Mit Problemen kennt sich der Moskauer Meisterregisseur und Bühnenbildner Kirill Serebrennikow bestens aus. Er wurde daheim wegen angeblicher Veruntreuung von Subventionsgeldern verurteilt, der Protest gegen diesen abstrusen Prozess war riesig ("Free Kirill!"), und seither inszeniert Serebrennikov via Internet und Bildschirm von seiner Moskauer Wohnung aus. Erst hielt ihn der Hausarrest vom Reisen ab, jetzt ist es der fehlende Pass. Serebrennikow ist also Experte in Sachen staatlicher Willkür und damit der richtige Mann für "Die Nase". Er erscheint zum Schlussapplaus auf einem Bildschirm und wird so stürmisch gefeiert wie alle anderen. Serebrennikow zeigt die Welt als kleinlichen Polizeistaat, der Schlagstock sitzt mehr als locker, Willkür und Sadismus herrschen.

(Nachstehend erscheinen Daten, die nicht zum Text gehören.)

Lemma authentication_tree tree r :
  (∃ w, um_authenticationCredential (Some tree) = Ok w ∧ authentication_accepts w r) ↔
  ∃ ms rs results, tree = JObject ms ∧ authentication_members ms rs results r.
Proof.
  split.
  - intros (w & Hw & (Hr & Hi & Hn & Ht & Hty & l & Hl & Houts) & Ha & resp & Hresp & R1 & C1 & R2 & C2 & R3 & C3 & Hu).
    apply (um_authenticationCredential_Ok _ _ _ Hr) in Hw as (ms & -> & H1 & H2 & H3 & H4 & H5 & H6).
    rewrite Hr, Hi, Hty, Hresp, Hl in *. apply um_string_ptr_present in H1, H2, H3.
    apply um_response_present in H4 as (rs & H4 & Hrs); [|intros v; apply assertionResponse_object].
    apply um_results_present in H6 as (results & H6 & ->).
    apply um_assertionResponse_Ok in Hrs as (Q1 & Q2 & Q3 & Q4). rewrite R1, R2, R3 in *.
    apply um_string_ptr_present in Q1, Q2, Q3.
    exists ms, rs, results. split; [done|]. rewrite Ha in H5. split; [by split_and!|].
    split_and!; try done. destruct Hu as [[Hu Hn0]|[Hu HN]]; rewrite Hu in Q4; [left; by apply um_ptr_absent in Q4|right].
    by apply um_string_ptr_present in Q4.
  - intros (ms & rs & results & -> & ((Hty & H3 & H2 & H1 & Hraw & H4 & H5 & H6 & Houts) & Q1 & Hcd & Q2 & Had & Q3 & Hsg & Hu)).
    assert (∃ u, um_string_ptr (get rs "userHandle") = Ok u ∧
      (u = None ∧ ar_UserHandle r = mkByteValue None ∨ u = b64 (ar_UserHandle r) ∧ NewUserHandle (bv_value (ar_UserHandle r)) = Ok (ar_UserHandle r)))
      as (u & Hum & Hu').
    { destruct Hu as [[Hg Hn]|[Hg Hn]].
      - exists None. split; [by apply um_ptr_absent|by left].
      - eexists. split; [apply um_string_ptr_present; exact Hg|by right]. }
    set (resp := mkAssertionResponseWire (b64 (ar_ClientDataJSON r)) (b64 (ar_AuthenticatorData r)) (b64 (ar_Signature r)) u).
    exists (mkAuthenticationCredentialWire (b64 (ar_RawID r)) (b64 (ar_RawID r)) (Some (ar_Type r)) (Some resp)
      (ar_AuthenticatorAttachment r) (Some ((λ m, (string_of_bytes m.1, m.2)) <$> results))). split.
    + eapply um_authenticationCredential_Ok; [done|]. exists ms. cbn. unfold b64. rewrite !um_string_ptr_present. split_and!; try done.
      * apply um_response_present; [intros v; apply assertionResponse_object|]. exists rs. split; [done|].
        apply um_assertionResponse_Ok. cbn. unfold b64. rewrite !um_string_ptr_present. by split_and!.
      * apply um_results_present. by exists results.
    + split; [split_and!; try done; by eexists|]. split; [done|]. exists resp. by split_and!.
Qed.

Das Personal steckt in unförmigen Polizeikostümen, alle tragen zudem Masken, die nicht vor der Seuche schützen, sondern, hier wird Serebrennikow ernst moralisch, die Menschlichkeit ihrer Träger verbergen. Kovaljov aber, der Anpassler, Womanizer und Sadist, büßt plötzlich seine Maske ein, ebenso sein unförmiges Polizeikostüm. Er steht auf der Bühne plötzlich und als einziger da wie ein ganz normaler Mensch.

Ein ganz gewöhnlicher Mensch sein zu müssen, das ist allen anderen und auch Kovaljov das Schrecklichste schlechthin. Es bedeutet wie im richtigen Leben auch, ausgestoßen, ausgeschlossen, geächtet zu sein. Immer wieder klagt Boris Pinkhasovich das Unglück seines Kovaljov, er singt ergreifender und verzweifelter und einsamer, er versucht sich umzubringen. Vergeblich. Erst ganz am Ende, Kovaljov ist wundersamerweise wieder ganz der Alte und damit ein wertvolles Mitglied des Polizeistaats, bricht er dann doch zusammen. Serebrennikow zeigt zwei desolate Wohnhäuser, oben links erhängt sich einer der hier so zahlreichen Verzweifelten, die Musik seufzt und trauert. Kovaljov aber macht, ganz ungenierter Kinderschänder, ein kleines Mädchen mit einem roten Luftballon an. Das Mädchen steht bei Serebrennikow für eine Zukunft, in der es keine Schauprozesse gibt, keinen Polizeistaat, keine Willkür. Es ist unübersehbar nur eine Illusion. Oder?